Records from a dataset:
(* ===== verification/PoolTasks.v ===== *)
(** * The tasks of the pool of threads

    What becomes of a task, from [input] to the thread that processes it; and
    what [exit] waits for. *)

From S2P Require Import Prelude ThreadPool PoolInvariant.

(** ** A thread by itself *)

Section alone.
Context {INPUT OUTPUT_DATA : Type}.
Abbreviation object := (@object INPUT OUTPUT_DATA).
Abbreviation pool := (@pool INPUT OUTPUT_DATA).
Implicit Types (o : object) (p : pool) (l : @label INPUT OUTPUT_DATA).
Context (work : INPUT -> OUTPUT_DATA).

(** What [process] returns for the task a thread has. *)
Definition worked o : option OUTPUT_DATA := head (work <$> m_queue o).

(** It has come to its end: it sleeps over an empty queue, or it has left. *)
Definition settled o : Prop :=
  thread o = at_wait /\ m_running o = true /\ m_queue o = [] /\ processed o = accepted o \/
  thread o = thread_ended /\ m_running o = false /\ m_exited o = true.

(** How far it is from there. *)
Definition rank (t : @thread_at OUTPUT_DATA) : nat :=
  match t with
  | no_thread => 0
  | at_running => 40 | at_exited => 39 | at_started => 38 | at_lock | at_woken => 37
  | at_empty => 30 | at_wait => 0 | at_while => 29 | at_front => 28 | at_process => 27
  | at_stop _ => 26 | at_spin _ => 25 | at_try _ => 24 | at_owned _ => 23 | at_output _ => 22
  | at_done => 21 | at_relock => 20 | at_pop => 19
  | at_leave => 10 | at_notify => 9 | at_unlock => 8 | thread_ended => 0
  end.
Definition distance o : nat := 20 * length (m_queue o) + rank (thread o).

#[local] Arguments Nat.mul : simpl never.

(** Its next step, when no one else has the mutexes it needs. *)
Lemma thread_advances i stop out v o :
  object_ok v o -> view_holds v = false -> will_notify v = false -> thread o <> no_thread ->
  (thread_outputs (thread o) = true <-> out = Some i) -> out = None \/ out = Some i ->
  settled o \/
  exists o' out' e, thread_step i stop (worked o) out o = to (o', out', e) /\
    (distance o' < distance o)%nat /\ thread o' <> no_thread /\
    (out' = None \/ out' = Some i) /\ accepted o' = accepted o /\
    (thread_starting (thread o) = false -> m_running o' = m_running o).
Proof.
  intros [Hmutex Hexcl Hstarted Hseen Hlock Htasks Hbusy Hfront Hasleep Hnone Hstart Hleave
    Hexited] Hh Hw Hn Hiff Hout. rewrite Hh in *.
  destruct o as [run rm rl ex q qm t acc pr]. unfold pending, settled, distance, worked in *.
  cbn [thread m_running m_runningMutex m_runningLock m_exited m_queue m_queueMutex accepted processed] in *.
  destruct t, q as [|x q]; unfold thread_step, thread_locks; cbn in *; try done.
  all: repeat case_match; simplify_eq; try done.
  all: try (exfalso; by apply Hbusy).
  all: try (right; do 3 eexists; split; [reflexivity|]; cbn; split_and!; done || lia || auto).
  all: try (left; right; by auto).
  - destruct (Hasleep eq_refl Hw) as [-> _]. left. left. by rewrite app_nil_r.
  - by destruct (Hasleep eq_refl Hw).
  - exfalso. destruct Hout as [?|Hout]; [done|]. by apply Hiff in Hout.
Qed.

(** It gets there. *)
Definition alone_step i stop (c c' : object * option nat) : Prop :=
  exists e, thread_step i stop (worked c.1) c.2 c.1 = to (c', e).

Lemma thread_settles i stop v n o out :
  (distance o < n)%nat -> object_ok v o -> view_holds v = false -> will_notify v = false ->
  thread o <> no_thread ->
  (thread_outputs (thread o) = true <-> out = Some i) -> out = None \/ out = Some i ->
  exists o' out', rtc (alone_step i stop) (o, out) (o', out') /\ settled o' /\
    accepted o' = accepted o /\
    (thread_starting (thread o) = false -> m_running o' = m_running o).
Proof.
  intros Hd Hok Hh Hw Ht Hiff Hout. revert o out Hd Hok Ht Hiff Hout.
  induction n as [|n IH]; intros o out Hd Hok Ht Hiff Hout; [lia|].
  destruct (thread_advances i stop out v o Hok Hh Hw Ht Hiff Hout)
    as [Hs|(o1 & out1 & e & He & Hd1 & Ht1 & Hout1 & Ha1 & Hr1)].
  { exists o, out. split; [apply rtc_refl|auto]. }
  pose proof (thread_step_ok i stop (worked o) out v o Hok) as Hok1.
  pose proof (thread_step_frame i stop (worked o) out o Hiff) as Hf1.
  rewrite He in Hok1, Hf1. destruct Hf1 as (Hs1 & _ & _ & Hiff1 & _).
  destruct (IH o1 out1) as (o' & out' & Hrtc & Hset & Ha & Hr); try done; [lia|].
  exists o', out'. split; [|split; [done|split; [congruence|]]].
  - eapply rtc_l; [|exact Hrtc]. by exists e.
  - intros Hst. rewrite Hr, Hr1; auto.
Qed.

(** The schedule in which only the thread [i] runs. *)
Definition only_thread i l : Prop := exists result, l = l_thread i result.

Lemma alone_runs i p o out o' out' :
  m_objects p !! i = Some o -> m_taskOutputMutex p = out ->
  rtc (alone_step i (m_stop p)) (o, out) (o', out') ->
  exists ls p', Forall (only_thread i) ls /\ run_schedule ls p = Some p' /\
    m_objects p' !! i = Some o'.
Proof.
  intros Ho Hout Hr. remember (o, out) as c eqn:Hc. remember (o', out') as c' eqn:Hc'.
  revert p o out Ho Hout Hc Hr Hc'. 
  intros p o out Ho Hout Hc Hr Hc'. remember (m_stop p) as stop eqn:Hstop.
  revert p o out Ho Hout Hc Hstop. induction Hr as [c|c c1 c2 [e He] Hr IH];
    intros p o out Ho Hout -> Hstop.
  { injection Hc' as <- <-. by exists [], p. }
  destruct c1 as [o1 out1]. cbn in He.
  set (p1 := notified i e (set_output out1 (match e with has_output r => [(i, r)] | _ => [] end)
    (set_m_objects (<[i := o1]> (m_objects p)) p))).
  assert (m_objects p1 = <[i := o1]> (m_objects p) /\ m_taskOutputMutex p1 = out1 /\
    m_stop p1 = m_stop p) as (H1 & H2 & H3).
  { unfold p1, notified. destruct e; try done. cbn. by repeat case_match. }
  destruct (IH Hc' p1 o1 out1) as (ls & p' & Hls & Hrun & Ho'); try congruence.
  { rewrite H1. apply list_lookup_insert_eq. by eapply lookup_lt_Some. }
  exists (l_thread i (worked o) :: ls), p'. split; [constructor; [by eexists|done]|].
  split; [|done]. cbn [run_schedule pool_step]. rewrite Ho. rewrite <- Hstop, Hout, He. exact Hrun.
Qed.
End alone.

(** ** One task *)

Section input.
Context {INPUT OUTPUT_DATA : Type}.
Abbreviation object := (@object INPUT OUTPUT_DATA).
Abbreviation pool := (@pool INPUT OUTPUT_DATA).
Implicit Types (o : object) (p : pool) (l : @label INPUT OUTPUT_DATA).

(** Where the thread of the program has [m_taskInputMutex]. *)
Definition input_held (c : @caller_at INPUT) : bool :=
  match c with
  | at_push_running _ | at_push_lock _ | at_push _ | at_push_unlock _ | at_push_notify
  | at_input_unlock _ => true
  | _ => false
  end.

(** What has started runs until [exit]. *)
Definition all_running p : Prop :=
  m_stop p = false -> forall i o, m_objects p !! i = Some o ->
  thread_starting (thread o) = false -> m_running o = true.

Lemma on_object_inv i p f (q : pool) :
  on_object i p f = to q ->
  exists o o' c, m_objects p !! Z.to_nat i = Some o /\ f o = to (o', c) /\
    q = set_caller c (with_object i o' p).
Proof.
  unfold on_object, object_at. destruct (m_objects p !! Z.to_nat i) as [o|]; [|done].
  destruct (f o) as [[o' c]| |] eqn:Hf; [|done..]. intros [= <-]. by exists o, o', c.
Qed.

Ltac caller_cases He :=
  unfold constructed in He; repeat case_match; try discriminate He;
  try (apply on_object_inv in He as (o & o' & c & Ho & Hf & ->); unfold caller_locks in Hf;
       repeat case_match); simplify_eq.

Lemma input_mutex_step l p p' :
  pool_step l p = to p' -> m_taskInputMutex p = input_held (caller p) ->
  m_taskInputMutex p' = input_held (caller p').
Proof.
  intros He Hm. destruct l as [i result|i|elapsed| |m]; cbn [pool_step] in He.
  - destruct (m_objects p !! i) as [o|]; [|done].
    destruct (thread_step _ _ _ _ o) as [[[o' out] e]| |]; try done. injection He as <-.
    unfold notified. destruct e; try done. cbn [caller set_output set_m_objects].
    destruct (caller p) eqn:Hc; cbn; rewrite ?Hc; try done. by case_match; cbn; rewrite ?Hc.
  - repeat case_match; simplify_eq; done.
  - unfold caller_step in He. destruct (caller p) eqn:Hc; try discriminate He.
    all: caller_cases He; cbn in *; done.
  - destruct (caller p) eqn:Hc; try done. by simplify_eq.
  - destruct (caller p) eqn:Hc; try done. simplify_eq. destruct m; cbn; try case_match; done.
Qed.

Lemma thread_started_running i stop result out v o :
  object_ok v o ->
  match thread_step i stop result out o with
  | to (o', _, _) => (thread_starting (thread o) = false -> m_running o = true) ->
      thread_starting (thread o') = false -> m_running o' = true
  | _ => True
  end.
Proof.
  intros [Hmutex Hexcl Hstarted Hseen Hlock Htasks Hbusy Hfront Hasleep Hnone Hstart Hleave
    Hexited].
  destruct o as [run rm rl ex q qm t acc pr].
  cbn [thread m_running m_runningMutex m_runningLock m_exited m_queue m_queueMutex] in *.
  destruct t; unfold thread_step, thread_locks; cbn in *; repeat case_match; simplify_eq; try done.
  all: cbn; try done; auto. all: intros _ _; destruct run; [done|]; by destruct Hstart.
Qed.

Lemma running_with c i o' p :
  all_running p ->
  (m_stop p = false -> thread_starting (thread o') = false -> m_running o' = true) ->
  all_running (set_caller c (with_object i o' p)).
Proof.
  intros Ha Ho Hs j oj. cbn.
  intros [(<- & <- & _)|(Hj & Hoj)]%list_lookup_insert_Some; [by apply Ho|exact (Ha Hs j oj Hoj)].
Qed.

Lemma notify_starting o : thread_starting (thread (notify_queue o)) = thread_starting (thread o).
Proof. by destruct (notify_thread o) as [->|[-> ->]]. Qed.

Lemma all_running_step l p p' :
  pool_ok p -> pool_step l p = to p' -> all_running p -> all_running p'.
Proof.
  intros Hp He Ha. destruct l as [i result|i|elapsed| |m]; cbn [pool_step] in He.
  - destruct (m_objects p !! i) as [o|] eqn:Ho; [|done].
    destruct (po_object p Hp i o Ho) as [Hok _].
    pose proof (thread_step_frame i (m_stop p) result _ o (po_output p Hp i o Ho)) as Hf.
    pose proof (thread_started_running i (m_stop p) result (m_taskOutputMutex p) _ o Hok) as Hsr.
    destruct (thread_step _ _ _ _ o) as [[[o1 out] e]| |] eqn:Hs; try done. injection He as <-.
    assert (all_running (set_output out (match e with has_output r => [(i, r)] | _ => [] end)
      (set_m_objects (<[i:=o1]> (m_objects p)) p))) as H; [|by unfold notified; repeat case_match].
    intros Hstop j oj. cbn. intros [(-> & -> & _)|(Hj & Hoj)]%list_lookup_insert_Some;
      [apply Hsr, (Ha Hstop _ _ Ho)|exact (Ha Hstop j oj Hoj)].
  - repeat case_match; simplify_eq. intros Hstop j oj. cbn.
    intros [(-> & <- & _)|(Hj & Hoj)]%list_lookup_insert_Some; [|exact (Ha Hstop j oj Hoj)].
    intros _. cbn. eapply Ha; [done..|]. match goal with H : thread _ = _ |- _ => by rewrite H end.
  - pose proof (po_caller p Hp) as Hcaller. unfold caller_step, caller_ok in *.
    destruct (caller p) eqn:Hc; try discriminate He.
    all: caller_cases He; try exact Ha; try (apply running_with; [done|]; cbn; try done; eauto).
    all: try (rewrite notify_running, notify_starting; eauto).
    + intros Hs. discriminate Hs.
    + intros. destruct Hcaller as (_ & ? & _). congruence.
  - repeat case_match; simplify_eq; exact Ha.
  - repeat case_match; simplify_eq; exact Ha.
Qed.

▸ Problem description: Reproduce exactly the entries above, limited to the lines from the one with "repeat case_match); simplify_eq." through the one with "destruct t; unfold", both included.

▸ Task answer:
       repeat case_match); simplify_eq.

Lemma input_mutex_step l p p' :
  pool_step l p = to p' -> m_taskInputMutex p = input_held (caller p) ->
  m_taskInputMutex p' = input_held (caller p').
Proof.
  intros He Hm. destruct l as [i result|i|elapsed| |m]; cbn [pool_step] in He.
  - destruct (m_objects p !! i) as [o|]; [|done].
    destruct (thread_step _ _ _ _ o) as [[[o' out] e]| |]; try done. injection He as <-.
    unfold notified. destruct e; try done. cbn [caller set_output set_m_objects].
    destruct (caller p) eqn:Hc; cbn; rewrite ?Hc; try done. by case_match; cbn; rewrite ?Hc.
  - repeat case_match; simplify_eq; done.
  - unfold caller_step in He. destruct (caller p) eqn:Hc; try discriminate He.
    all: caller_cases He; cbn in *; done.
  - destruct (caller p) eqn:Hc; try done. by simplify_eq.
  - destruct (caller p) eqn:Hc; try done. simplify_eq. destruct m; cbn; try case_match; done.
Qed.

Lemma thread_started_running i stop result out v o :
  object_ok v o ->
  match thread_step i stop result out o with
  | to (o', _, _) => (thread_starting (thread o) = false -> m_running o = true) ->
      thread_starting (thread o') = false -> m_running o' = true
  | _ => True
  end.
Proof.
  intros [Hmutex Hexcl Hstarted Hseen Hlock Htasks Hbusy Hfront Hasleep Hnone Hstart Hleave
    Hexited].
  destruct o as [run rm rl ex q qm t acc pr].
  cbn [thread m_running m_runningMutex m_runningLock m_exited m_queue m_queueMutex] in *.
  destruct t; unfold thread_step, thread_locks; cbn in *; repeat case_match; simplify_eq; try done.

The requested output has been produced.